### AIM OF THE TASK
Could you find every line in the entries below that holds the word "Definition" and copy it?

### RECORDS FOR PROCESSING
******
(** * Request-execution core of the collectors: a shallow embedding

    The development follows the three Python modules of the repository:

    - [src/utils/logging.py]: [configure_logger], [log_and_trace];
    - [src/base/abstract_api_collector.py]: [AbstractAPICollector]
      ([__init__], [_configure_session], [_make_request]);
    - [src/base/abstract_scraper.py]: [AbstractScraper]
      ([__init__], [_configure_session], [_fetch_page], [_parse_html]).

    The code is effectful: it reads the wall clock, talks to the network,
    mutates the process-wide logger registry and writes log lines.  These
    effects are threaded through an explicit [World]; a Python exception is
    a [Raise] result which leaves the world as it was when raised. *)

From Stdlib Require Import ZArith Ascii Lia.
From stdpp Require Import base strings list gmap pretty.

Local Open Scope string_scope.
Local Open Scope Z_scope.
Local Open Scope list_scope.

(** ** Python values used by the code *)

(** Truthiness of an [Optional[str]]: [None] and the empty string are falsy. *)
Definition truthy_str (o : option string) : bool :=
  match o with
  | Some s => negb (String.eqb s "")
  | None => false
  end.

(** Truthiness of an [Optional[Dict[str, str]]]: [None] and [{}] are falsy. *)
Definition truthy_dict (o : option (gmap string string)) : bool :=
  match o with
  | Some d => negb (bool_decide (d = ∅))
  | None => false
  end.

(** ** Exceptions

    The classes the code distinguishes, with the part of their hierarchy the
    [except] clauses look at.  [ConnectionError] and [ConnectTimeout] stand
    for the transport failures of [requests]; [ParserRejectedMarkup] is what
    the markup engine raises; [Exception] is any other exception.  Interpreter
    signals, which derive from [BaseException] alone ([KeyboardInterrupt],
    [SystemExit]), are not failures of a request and are left out. *)
Inductive exc_class : Type :=
  | HTTPError
  | ConnectionError
  | ConnectTimeout
  | RequestException
  | ValueError
  | ParserRejectedMarkup
  | Exception.

#[global] Instance exc_class_eq_dec : EqDecision exc_class.
Proof. solve_decision. Defined.

(** [issubclass c d] for the classes above. *)
Definition issubclass (c d : exc_class) : bool :=
  match d with
  | Exception => true
  | RequestException =>
      match c with
      | HTTPError | ConnectionError | ConnectTimeout | RequestException => true
      | _ => false
      end
  | _ => bool_decide (c = d)
  end.

(** An exception object: its class and [str(e)]. *)
Record exn : Type := mk_exn { exc_type : exc_class; exc_str : string }.

#[global] Instance exn_eq_dec : EqDecision exn.
Proof. solve_decision. Defined.

Definition isinstance (e : exn) (c : exc_class) : bool :=
  issubclass (exc_type e) c.

Inductive Result (A : Type) : Type :=
  | Ok (a : A)
  | Raise (e : exn).
Arguments Ok {A} a.
Arguments Raise {A} e.

(** ** The [requests] data the code touches *)

(** What one call of [Session.request] puts on the wire: the arguments of the
    call merged with the settings of the session. *)
Record Request (body : Type) : Type := mk_Request {
  rq_method : string;
  rq_url : string;
  rq_params : option (gmap string string);
  rq_json : option body;
  rq_timeout : option Z;
  rq_headers : gmap string string;
  rq_auth : option (string * string);
  rq_proxies : gmap string string
}.
Arguments mk_Request {body}.
Arguments rq_method {body}.
Arguments rq_url {body}.
Arguments rq_params {body}.
Arguments rq_json {body}.
Arguments rq_timeout {body}.
Arguments rq_headers {body}.
Arguments rq_auth {body}.
Arguments rq_proxies {body}.

Record Response : Type := mk_Response {
  status_code : Z;
  reason : string;
  url : string;
  text : string
}.

(** [requests.Session]: the settings the two [_configure_session] touch. *)
Record Session : Type := mk_Session {
  session_headers : gmap string string;
  session_auth : option (string * string);
  session_proxies : gmap string string
}.

(** ** The [logging] data the code touches *)

Definition INFO : Z := 20.
Definition WARNING : Z := 30.
Definition ERROR : Z := 40.
Definition NOTSET : Z := 0.

Definition getLevelName (level : Z) : string :=
  if level =? 10 then "DEBUG"
  else if level =? INFO then "INFO"
  else if level =? WARNING then "WARNING"
  else if level =? ERROR then "ERROR"
  else if level =? 50 then "CRITICAL"
  else "Level " +:+ pretty level.

(** A [logging.StreamHandler] on [sys.stderr]: the identity of the object,
    its level and the format string of its formatter ([None] until
    [setFormatter] is called). *)
Record Handler : Type := mk_Handler {
  h_id : nat;
  h_level : Z;
  h_formatter : option string
}.

#[global] Instance Handler_eq_dec : EqDecision Handler.
Proof. solve_decision. Defined.

(** A [logging.Logger] of the registry: its level and its handlers, in the
    order in which [addHandler] appended them. *)
Record Logger : Type := mk_Logger {
  lg_level : Z;
  lg_handlers : list Handler
}.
******
### YOUR RESPONSE
Definition truthy_str (o : option string) : bool :=
Definition truthy_dict (o : option (gmap string string)) : bool :=
Definition issubclass (c d : exc_class) : bool :=
Definition isinstance (e : exn) (c : exc_class) : bool :=
Definition INFO : Z := 20.
Definition WARNING : Z := 30.
Definition ERROR : Z := 40.
Definition NOTSET : Z := 0.
Definition getLevelName (level : Z) : string :=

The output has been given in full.